Single Cell Adhesion Assays.
CHO cells transfected with I-Ek were grown to confluence and loaded with peptide on a 48 × 60-mm no. 1 glass coverslip that forms the bottom of a fluorescence microscope mounted laminar flow chamber with a flow channel of the dimensions: height, 0.26 mm; width, 5 mm; and length, 40 mm. 5C.C7 T cells interacted with the APCs for 16 min while the calcium signal and Nomarski images were recorded. Then the chamber was washed with a Syringe pump (Cavro, Sunnyvale, CA) at increasing flow rates. Adhesion was evaluated by imaging. The wall shear stress was calculated from a momentum balance on a Newtonian fluid, assuming a viscosity of 1.0 cP. For antibody blocking experiments, the antibodies YN1/1.7.4 [anti-ICAM-1, as an Fab-fragment (27)], M17/5.2 [anti-CD11a (28)], and 2E6 (anti CD18, ATCC no. HB226) were simultaneously present during the interaction of the T cells with the APCs at 10 μg/ml each. Activated T cells were found to adhere with an adhesion strength above 90 dynes/cm2 with or without these antibodies.
Supported Lipid Bilayers.
Supported lipid bilayers containing proteins were prepared and handled as described (29). Briefly, genetically engineered versions of I-Ek and ICAM-1 (see below) in which the transmembrane domains have been substituted by GPI tails were purified by affinity chromatography in the presence of detergent, incorporated into small unilammelar vesicles by dialysis, and spread on cleaned glass coverslips. The extracellular domain of ICAM-1 was linked to a GPI tail (24) at residue 482 and purified on a YN1 affinity column by base elution. Membrane incorporated I-Ek was quantified by ELISA by using two different protocols as described (29). Both methods gave similar results: a 100 nM solution of the GPI-linked I-Ek in the detergent dialysis produced a supported bilayer with a protein density in the range of 100–1,000/μm2. I-Ek in supported lipid bilayers was peptide loaded overnight at 25 μM peptide concentration in 5% FCS in PBS adjusted to pH 6.5. Lower concentrations of activating peptide were achieved by dilution into a neutral peptide (25, 26).
RESULTS
Multicolor Video Microscopy.
To observe early events in the interaction of a T cell with an APC in real-time and under physiological conditions, we used video imaging systems that allow us to capture both fluorescence and differential interference contrast images. The later allows the characterization of cell position and behavior, whereas fluorescence detection allows us to monitor T cell activation by using the ratiometric dye Fura-2 (30) as well as a variant of GFP (GFP-Bex1) (21), which has increased, red-shifted fluorescence. All experiments described below use primed T cells from the lymph nodes of 5C.C7 TCR transgenic mice that recognize the moth cytochrome c peptide 88–103 presented by the class II MHC molecule, I-Ek (31, 32). A variety of APCs or surrogates were used as stimulants.

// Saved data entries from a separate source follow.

(** C5: A packet [decrypt_packet] accepts is authentic: its three fields are
    exactly the sealing of the returned plaintext under the session key and the
    IV the packet carries; a packet shorter than 28 bytes is never accepted. *)
Theorem decrypt_packet_authentic ctx key pkt cap s ctx' plain s' :
  length key = CRYPTO_KEY_LEN -> (length pkt - CRYPTO_OVERHEAD <= cap)%nat ->
  decrypt_packet ctx key pkt cap s = Ret (ctx', Some plain) s' ->
  exists iv ct tag, pkt = iv ++ ct ++ tag /\ length iv = CRYPTO_IV_LEN /\
    length tag = CRYPTO_TAG_LEN /\ gcm_seal key iv plain = (ct, tag).
Proof.
  intros Hk Hcap Hd.
  destruct (decide (length pkt < CRYPTO_OVERHEAD)%nat) as [Hs|Hs].
  { unfold decrypt_packet in Hd. by rewrite (proj2 (Nat.ltb_lt _ _) Hs) in Hd. }
  pose proof (wp_run _ _ _ _ _ (wp_decrypt_packet_ok ctx key pkt cap s Hk ltac:(lia) Hcap) Hd)
    as [_ Hr]. symmetry in Hr. cbn [snd] in Hr. apply ok_seal_open in Hr.
  eexists _, _, _. split_and!; [..|exact Hr]; [|apply length_slice; sizes..].
  unfold slice. rewrite drop_0, (take_ge (drop (length pkt - CRYPTO_TAG_LEN) pkt)) by (rewrite length_drop; sizes).
  replace (length pkt - CRYPTO_TAG_LEN)%nat
    with (CRYPTO_IV_LEN + (length pkt - CRYPTO_OVERHEAD))%nat by sizes.
  by rewrite <- drop_drop, take_drop, take_drop.
Qed.
End Ok.
(* ===== verification/Session.v ===== *)
(** * The session table of src/peer.c

    Configured peers, sessions and pending handshakes as peer.c keeps them, the
    lookups over the table, [session_init], [forward_to_peer],
    [initiate_outbound_handshake] and [refresh_precomp_eph]. *)

From S2P Require Import Prelude Replay Platform Crypto Handshake Hex Cidr.
From Stdlib Require Import Ascii Strings.Byte.

(** ** Data *)

Definition REKEY_AFTER_SECS : Z := 180.
Definition PREV_KEY_GRACE_SECS : Z := 90.
Definition HANDSHAKE_COOLDOWN_SECS : Z := 5.
Definition HANDSHAKE_TIMEOUT_SECS : Z := 5.
Definition RECONNECT_INTERVAL_SECS : Z := 30.
Definition SESSION_EXPIRY_SECS : Z := 3 * REKEY_AFTER_SECS.
Definition KEEPALIVE_INTERVAL_SECS : Z := 25.
Definition MAX_PEERS : nat := 64.
Definition MAX_ROUTES_PER_PEER : nat := 16.
Definition MAX_WORKER_THREADS : Z := 32.
Definition DEFAULT_WORKER_THREADS : Z := 4.

#[export] Hint Unfold MAX_PEERS MAX_ROUTES_PER_PEER : sizes.

(** A configured peer.  [pc_routes] is the first [route_count] entries of the
    array [routes]; the others are never read. *)
Record peer_config := PeerConfig {
  pc_pub : bytes;
  pc_routes : list ip_prefix;
  has_endpoint : bool;
  endpoint : sockaddr_in;
  endpoint_host : string;
  endpoint_port : Z;
  last_attempt : Z;
}.

(** A slot of the session table; [replay] is [recv_seq_highest] and
    [recv_seq_window], [routes] the first [route_count] entries of the array. *)
Record peer_session := PeerSession {
  active : bool;
  addr : sockaddr_in;
  static_pub : bytes;
  session_key : bytes;
  prev_session_key : bytes;
  prev_key_active : bool;
  prev_key_expires : Z;
  last_seen : Z;
  last_sent : Z;
  last_handshake : Z;
  rekey_deadline : Z;
  rekeying : bool;
  send_seq : Z;
  replay : replay_state;
  routes : list ip_prefix;
  is_outbound : bool;
}.

(** An outbound handshake that waits for its response. *)
Record pending_hs_t := PendingHs {
  p_active : bool;
  cfg_idx : nat;
  sent_at : Z;
  hs_state : hs_client_state;
  server_addr : sockaddr_in;
}.

(** The tunables of peer.c, file-scope [int]s. *)
Record timing := Timing {
  cfg_rekey_after : Z;
  cfg_reconnect_interval : Z;
  cfg_session_expiry : Z;
  cfg_prev_key_grace : Z;
  cfg_handshake_timeout : Z;
  cfg_handshake_cooldown : Z;
  cfg_worker_threads : Z;
}.
(** Closing the pending entry [j]: with its key freed, or with its key as it is. *)
Lemma inv_close_pending c o o' t j p q :
  inv c (World _ o t) -> pending_hs t !! j = Some p -> p_active p = true -> p_active q = false ->
  (exists h, eph_key (hs_state p) = Some h /\ os_keys o' = delete h (os_keys o) /\ os_wf o') \/
  os_quiet o o' ->
  inv c (World _ o' (set_pending_hs (<[j := q]> (pending_hs t)) t)).
Proof.
  intros [Ht Hk] Hj Ha Hq Ho. destruct (owned_pending c t j p Hj) as (rest & E & E').
  specialize (E' q). unfold pending_key in E, E'. rewrite Hq in E'. rewrite Ha in E. cbn in E'.
  split; cbn.
  - apply tables_wf_pending; [done|]. intros ?. congruence.
  - rewrite <- E' in E. destruct Ho as [(h & Eh & Hdel & Hwf)|Hquiet].
    + rewrite Eh in E. by apply (keys_wf_free c o o' t _ h).
    + eapply keys_wf_quiet, keys_wf_forget; done.
Qed.

Lemma wp_accept_response c j src pkt o t p :
  inv c (World _ o t) -> pending_hs t !! j = Some p -> p_active p = true ->
  wp (accept_response c j src pkt) (granted c) (World _ o t).
Proof.
  intros Hinv Hj Ha. destruct Hinv as [Ht Hk]. unfold accept_response.
  apply wp_bind. eapply wp_pending_at; [done|].
  destruct (pending_config t j p Ht Hj Ha) as (cfg & Hc & Hcw).
  apply wp_bind. eapply wp_config_at; [done|].
  apply wp_bind. eapply wp_upd_pending; [done|]. cbn beta. apply wp_bind, wp_liftO.
  eapply wp_conseq; [apply wp_client_recv|].
  { apply Hk. } { by eapply owned_live; [|right]. } { by eapply pending_live. }
  intros [key st] o1 Hpost. apply wp_bind. eapply wp_upd_pending.
  { cbn. apply list_lookup_insert_eq. by eapply lookup_lt_Some. }
  match goal with |- wp _ _ ?w => assert (inv c w) as Hinv2 end.
  { unfold set_pending_hs at 1. cbn [timers peer_configs sessions session_slots pending_hs
      precomp_eph_key precomp_eph_pub set_pending_hs]. rewrite list_insert_insert_eq.
    apply (inv_close_pending c o o1 t j p); [done..|].
    unfold client_recv_post in Hpost. cbn in Hpost. destruct key as [key|].
    - left. destruct Hpost as (h & ? & ? & ? & ? & ? & ?). eauto.
    - right. apply Hpost. }
  destruct key as [key|].
  - apply wp_grant; try done; [by eapply list_elem_of_lookup_2|].
    by destruct Hpost as (h & ? & ? & _).
  - apply wp_bind. eapply wp_conseq; [by apply wp_mark_rekeying|]. intros ?? [? _]. wp_step. by apply granted_none.
Qed.

Lemma wp_tie_break c src o t :
  inv c (World _ o t) -> wp (tie_break c src) (fun _ => inv c) (World _ o t).
Proof.
  intros Hinv. unfold tie_break. apply wp_bind, wp_tab. cbn [w_tab].
  destruct (find_pending t src) as [j|] eqn:E; [|by wp_step].
  apply find_pending_Some in E as (p & Hj & Ha & _). pose proof Hinv as [Ht Hk].
  destruct (pending_config t j p Ht Hj Ha) as (cfg & Hc & Hcw).
  apply wp_bind. eapply wp_pending_at; [done|]. apply wp_bind. eapply wp_config_at; [done|].
  destruct (0 <? _); [by wp_step|].
  destruct (eph_key (hs_state p)) as [h|] eqn:Eh.
  2:{ destruct (Forall_lookup_1 _ _ _ _ (wf_pending t Ht) Hj Ha) as [_ [? ?]]. congruence. }
  pose proof (pending_live c o t j p Hk Hj Ha) as Hl. rewrite Eh in Hl. destruct Hl as [k Hkh].
  apply wp_bind, wp_liftO. eapply wp_pkey_free; [done|].
  apply wp_bind. eapply wp_upd_pending; [done|]. apply wp_bind.
  eapply wp_conseq; [apply (wp_mark_rekeying c)|].
  - apply (inv_close_pending c o _ t j p); try done. left. exists h. split_and!; [done..|].
    apply os_wf_delete; [apply Hk|done].
  - intros ?? [? _]. by wp_step.
Qed.

Lemma wp_refresh_precomp c o t :
  inv c (World _ o t) -> wp refresh_precomp_eph (fun _ => inv c) (World _ o t).
Proof.
  intros [Ht Hk]. unfold refresh_precomp_eph. apply wp_bind, wp_tab. cbv zeta. cbn [w_tab].
  apply wp_bind, wp_liftO. eapply wp_conseq; [apply wp_generate_eph_keypair, Hk|].
  intros [[nk pub]|] o1; cbn [keypair_post].
  2:{ intros Hq. wp_step. split; [done|]. by eapply keys_wf_quiet. }
  intros (k & Hfresh & Hkeys & Hpub & _ & _ & Hwf1 & _).
  apply wp_bind, wp_modify. apply wp_liftO. cbn [w_tab w_os].
  assert (tables_wf (set_precomp (Some nk) pub t)) as Ht'.
  { destruct Ht. constructor; cbn; try done; [by apply (slots_wf_ext t)|by eapply raw_public_size]. }
  destruct (precomp_eph_key t) as [old|] eqn:Eold.
  - assert (is_Some (os_keys o !! old)) as [ko Hold] by (eapply owned_live; [done|by left]).
    eapply wp_pkey_free.
    { rewrite Hkeys, lookup_insert_ne by congruence. done. }
    split; [done|]. cbn [w_os w_tab].
    set (rest := static_key c :: omap pending_key (pending_hs t)).
    assert (owned c t ≡ₚ old :: rest) as E.
    { unfold owned, rest. rewrite Eold. solve_Permutation. }
    set (t0 := set_precomp None pub t).
    assert (keys_wf c (Os _ (os_n o1) (delete old (os_keys o)) (os_next o1) (os_sent o1) (os_tun o1)) t0) as Hk0.
    { apply (keys_wf_free c o _ t t0 old); try done.
      intros h [k' Hk']. cbn in Hk' |- *. apply lookup_delete_Some in Hk' as [_ Hk'].
      apply Hwf1. rewrite Hkeys. rewrite lookup_insert_ne by congruence. eauto. }
    refine (keys_wf_take c _ _ t0 _ nk k _ _ _ _ Hk0); cbn.
    + unfold owned. cbn. solve_Permutation.
    + apply lookup_delete_None. by right.
    + rewrite Hkeys. rewrite delete_insert_ne by congruence. done.
    + by apply (os_wf_delete o1).
  - change (inv c (World _ o1 (set_precomp (Some nk) pub t))).
    split; [done|]. cbn [w_os w_tab].
    eapply (keys_wf_take c o o1 t _ nk k); try done.
    unfold owned. cbn. rewrite Eold. solve_Permutation.
Qed.

Lemma wp_in_cooldown c t0 now x o t :
  inv c (World _ o t) -> (forall i, x = Some i -> is_Some (sessions t !! i)) ->
  wp (in_cooldown t0 now x) (fun _ w' => w' = World _ o t) (World _ o t).
Proof.
  intros Hinv Hx. unfold in_cooldown. destruct x as [i|]; [|by wp_step].
  destruct (Hx i eq_refl) as [s Hs]. apply wp_bind. eapply wp_session_at; [done|]. by wp_step.
Qed.

Lemma find_session_by_addr_valid t a i :
  find_session_by_addr t a = Some i -> is_Some (sessions t !! i).
Proof. intros (s & [_ Hs]%slots_lookup & _)%find_session_by_addr_Some. eauto. Qed.

Lemma find_session_by_pub_valid t pub i :
  find_session_by_pub t pub = Some i -> is_Some (sessions t !! i).
Proof. intros (s & [_ Hs]%slots_lookup & _)%find_session_by_pub_Some. eauto. Qed.

Lemma wp_accept_initiation c src pkt now o t :
  inv c (World _ o t) -> wp (accept_initiation c src pkt now) (granted c) (World _ o t).
Proof.
  intros Hinv. pose proof Hinv as [Ht Hk]. unfold accept_initiation. apply wp_bind, wp_tab. cbn [w_tab].
  apply wp_bind. eapply wp_conseq; [eapply wp_in_cooldown; [done|]; apply find_session_by_addr_valid|].
  intros [] w' ->; [wp_step; by apply granted_none|]. apply wp_bind, wp_liftO. eapply wp_conseq.
  { apply wp_server_respond; [apply Hk| | |apply Hk|apply Ht].
    - by eapply owned_live; [|right].
    - destruct (precomp_eph_key t) eqn:E; [|done]. eapply owned_live; [done|by left]. }
  intros [[pub key]|] o1 (pkts & Hsends & Hr).
  2:{ wp_step. apply granted_none. eapply inv_same; [apply Hsends..|done]. }
  destruct (Hr _ _ eq_refl) as (_ & Hpub & Hkey).
  apply wp_bind. eapply wp_conseq.
  { apply (wp_refresh_precomp c). eapply inv_same; [apply Hsends..|done]. }
  intros [] [o2 t2] Hinv2. apply wp_bind, wp_tab. cbn [w_tab].
  destruct (find_peer_config t2 pub) as [k|] eqn:Ek; [|wp_step; by apply granted_none].
  apply find_peer_config_Some in Ek as (cfg & Hcfg & Hm).
  apply wp_bind. eapply wp_config_at; [done|]. apply wp_bind.
  eapply wp_conseq; [eapply wp_in_cooldown; [done|]; apply find_session_by_pub_valid|].
  intros [] w' ->; [wp_step; by apply granted_none|]. apply wp_grant; try done; [by eapply list_elem_of_lookup_2|].
  apply memcmp_eq; [|done]. rewrite Hpub. by eapply inv_config_wf.
Qed.

Lemma wp_on_handshake c src pkt now (w : world) :
  inv c w -> wp (on_handshake c src pkt now) (fun _ => inv c) w.
Proof.
  destruct w as [o t]. intros Hinv. unfold on_handshake. apply wp_bind, wp_tab. cbn [w_tab].
  destruct (find_pending t src) as [j|] eqn:E.
  - apply find_pending_Some in E as (p & Hj & Ha & _). apply wp_bind.
    eapply wp_conseq; [by eapply wp_accept_response|]. intros. by apply wp_install.
  - apply wp_bind. eapply wp_conseq; [by apply wp_tie_break|].
    intros [] [o' t'] Hinv'; [by wp_step|]. apply wp_bind.
    eapply wp_conseq; [by apply wp_accept_initiation|]. intros. by apply wp_install.
Qed.

(** ** Packets from the TUN device *)

Lemma route_lookup_valid t ip i :
  tables_wf t -> in_range 32 ip -> route_lookup t ip = Some i ->
  exists s, sessions t !! i = Some s /\ active s = true.
Proof.
  intros Ht Hip E. destruct (route_lookup_best t ip) as [b Hb]; [|done|].
  - intros k s [_ Hs]%slots_lookup.
    by apply (Forall_lookup_1 _ _ _ _ (wf_sessions t Ht)) in Hs as [].
  - rewrite E in Hb. cbn in Hb. destruct Hb as [(s & p & [_ Hs]%slots_lookup & Ha & _) _]. eauto.
Qed.

Lemma read_u32_range off pkt : (off + 4 <= length pkt)%nat -> in_range 32 (read_u32 off pkt).
Proof.
  intros Hl. unfold read_u32. pose proof (be_decode_range (slice off 4 pkt)) as Hr.
  by rewrite length_slice in Hr by done.
Qed.

Lemma is_ipv4_length pkt : is_ipv4 pkt = true -> (20 <= length pkt)%nat.
Proof. unfold is_ipv4. by intros [?%Nat.leb_le _]%andb_true_iff. Qed.

Lemma wp_on_tun c pkt enc (w : world) :
  inv c w -> (length pkt <= BUFFER_SIZE)%nat -> wp (on_tun pkt enc) (fun _ => inv c) w.
Proof.
  destruct w as [o t]. intros Hinv Hl. unfold on_tun.
  destruct (is_ipv4 pkt) eqn:E; [|by wp_step]. apply is_ipv4_length in E.
  cbv zeta. apply wp_bind, wp_tab. cbn [w_tab].
  destruct (route_lookup t _) as [i|] eqn:Er; [|by wp_step].
  apply route_lookup_valid in Er as (s & Hs & _); [|apply Hinv|apply read_u32_range; lia].
  eapply wp_conseq; [apply wp_forward; [apply Hinv|by eexists|done]|].
  intros ? w' Hp. by apply (inv_forward c i pkt o t).
Qed.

ICAM-1 Rapidly Accumulates in the B/T Cell Interface After T Cell Activation.
In Fig. 1 we show an example of the typical sequence of events that occurs when 5C.C7 T cells are mixed with B cell lymphoma cells stablely transfected with ICAM-1/GFP and which also express the I-Ek molecule and have been loaded with peptide. GFP is fused to the ICAM-1 C terminus with a flexible 17-aa linker. The ICAM-1/GFP expression level has been adjusted to match the endogenous ICAM-1 expression level. After a variable period of cell–cell contact the T cell activates as measured by a rapid rise in intracellular calcium and concomitantly forms a tight B/T cell interface. Interestingly, the initial rise in T cell calcium levels is followed very quickly (first detectable within 20 ± 4 sec) by the movement of ICAM-1 into this interface. Even though the first accumulation is detectable within seconds, ICAM-1 keeps accumulating over several minutes before reaching a plateau that is maintained for at least 0.5 h (data not shown). The average gain in ICAM-1 after 10 min is 1.8-fold (± 0.35, n = 22) as determined by measuring the GFP intensity with a cooled CCD camera over the whole interface. This corresponds to 3.5 times of the preactivation level of the endogenous ICAM-1. In cases where the calcium level then returns close to baseline, the accumulation of ICAM-1 persists (Fig. 1). No ICAM-1 redistribution occurs before calcium becomes elevated in the T cell. When more than one T cell is activated by the same B cell, each interface shows an accumulation of ICAM-1 (Fig. 1). However, in several hundred observed T cell activations, we have yet to find a case where one T cell forms interfaces with two different B cells. This result suggests that cell polarity is crucial for the T cell but not for the B cell in the accumulation of ICAM-1 at the interface and is consistent with the findings of Negulescu et al. (2), who found a preferred recognition interface on the T cell.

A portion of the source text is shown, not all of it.